** Material for the task follows **

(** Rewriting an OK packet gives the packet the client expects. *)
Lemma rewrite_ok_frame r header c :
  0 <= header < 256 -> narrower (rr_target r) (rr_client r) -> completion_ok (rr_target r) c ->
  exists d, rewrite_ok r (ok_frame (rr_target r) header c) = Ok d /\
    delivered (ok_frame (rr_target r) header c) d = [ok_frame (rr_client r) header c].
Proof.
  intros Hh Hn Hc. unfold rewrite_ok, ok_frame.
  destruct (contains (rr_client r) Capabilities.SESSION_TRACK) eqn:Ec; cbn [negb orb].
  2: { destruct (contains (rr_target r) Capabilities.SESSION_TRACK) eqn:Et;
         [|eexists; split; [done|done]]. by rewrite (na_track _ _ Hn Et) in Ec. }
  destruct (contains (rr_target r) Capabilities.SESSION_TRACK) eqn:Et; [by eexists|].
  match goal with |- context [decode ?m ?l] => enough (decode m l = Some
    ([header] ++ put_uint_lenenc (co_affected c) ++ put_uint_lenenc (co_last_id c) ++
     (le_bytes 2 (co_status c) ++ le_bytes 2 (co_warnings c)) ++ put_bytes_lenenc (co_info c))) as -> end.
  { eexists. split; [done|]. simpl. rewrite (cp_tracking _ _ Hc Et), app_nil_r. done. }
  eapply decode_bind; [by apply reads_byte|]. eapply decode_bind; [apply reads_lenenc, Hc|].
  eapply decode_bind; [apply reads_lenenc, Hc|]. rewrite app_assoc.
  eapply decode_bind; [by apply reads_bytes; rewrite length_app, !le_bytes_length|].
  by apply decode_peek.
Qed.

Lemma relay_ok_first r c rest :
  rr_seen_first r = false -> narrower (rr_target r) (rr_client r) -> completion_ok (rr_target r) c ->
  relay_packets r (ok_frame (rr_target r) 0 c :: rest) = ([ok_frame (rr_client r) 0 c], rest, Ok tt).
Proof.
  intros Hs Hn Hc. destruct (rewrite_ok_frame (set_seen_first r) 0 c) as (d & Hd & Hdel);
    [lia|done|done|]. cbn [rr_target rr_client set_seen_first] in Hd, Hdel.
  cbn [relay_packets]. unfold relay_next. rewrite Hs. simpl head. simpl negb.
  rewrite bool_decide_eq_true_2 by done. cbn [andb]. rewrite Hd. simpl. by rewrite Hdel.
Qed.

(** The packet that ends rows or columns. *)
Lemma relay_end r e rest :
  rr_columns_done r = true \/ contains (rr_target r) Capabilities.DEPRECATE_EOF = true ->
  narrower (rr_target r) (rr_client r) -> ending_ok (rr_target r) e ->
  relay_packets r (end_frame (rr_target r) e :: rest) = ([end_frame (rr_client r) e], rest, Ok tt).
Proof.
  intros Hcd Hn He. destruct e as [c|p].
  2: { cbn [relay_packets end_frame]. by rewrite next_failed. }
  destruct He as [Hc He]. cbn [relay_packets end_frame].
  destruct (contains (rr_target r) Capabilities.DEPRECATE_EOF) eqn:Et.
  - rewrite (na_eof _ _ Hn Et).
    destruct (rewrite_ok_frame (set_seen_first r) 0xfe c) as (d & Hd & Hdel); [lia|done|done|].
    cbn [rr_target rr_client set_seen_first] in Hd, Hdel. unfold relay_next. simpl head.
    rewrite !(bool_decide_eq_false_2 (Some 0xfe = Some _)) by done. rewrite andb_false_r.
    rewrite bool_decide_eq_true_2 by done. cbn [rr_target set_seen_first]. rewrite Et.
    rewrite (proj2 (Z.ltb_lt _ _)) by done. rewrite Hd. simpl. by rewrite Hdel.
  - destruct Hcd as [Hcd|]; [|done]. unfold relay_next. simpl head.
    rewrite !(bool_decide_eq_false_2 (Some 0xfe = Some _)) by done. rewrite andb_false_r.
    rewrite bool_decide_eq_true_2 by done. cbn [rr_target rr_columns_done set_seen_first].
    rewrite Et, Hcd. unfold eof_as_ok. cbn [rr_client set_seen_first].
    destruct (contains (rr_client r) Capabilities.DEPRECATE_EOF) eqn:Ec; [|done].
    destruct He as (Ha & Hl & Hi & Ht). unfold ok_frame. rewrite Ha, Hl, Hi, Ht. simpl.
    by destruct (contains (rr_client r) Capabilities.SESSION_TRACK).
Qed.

** End of Material for the task **

Prompt: Check each line of the data above, and please copy the ones in which the string "negb" occurs.

Exercise solution:
  destruct (contains (rr_client r) Capabilities.SESSION_TRACK) eqn:Ec; cbn [negb orb].
  cbn [relay_packets]. unfold relay_next. rewrite Hs. simpl head. simpl negb.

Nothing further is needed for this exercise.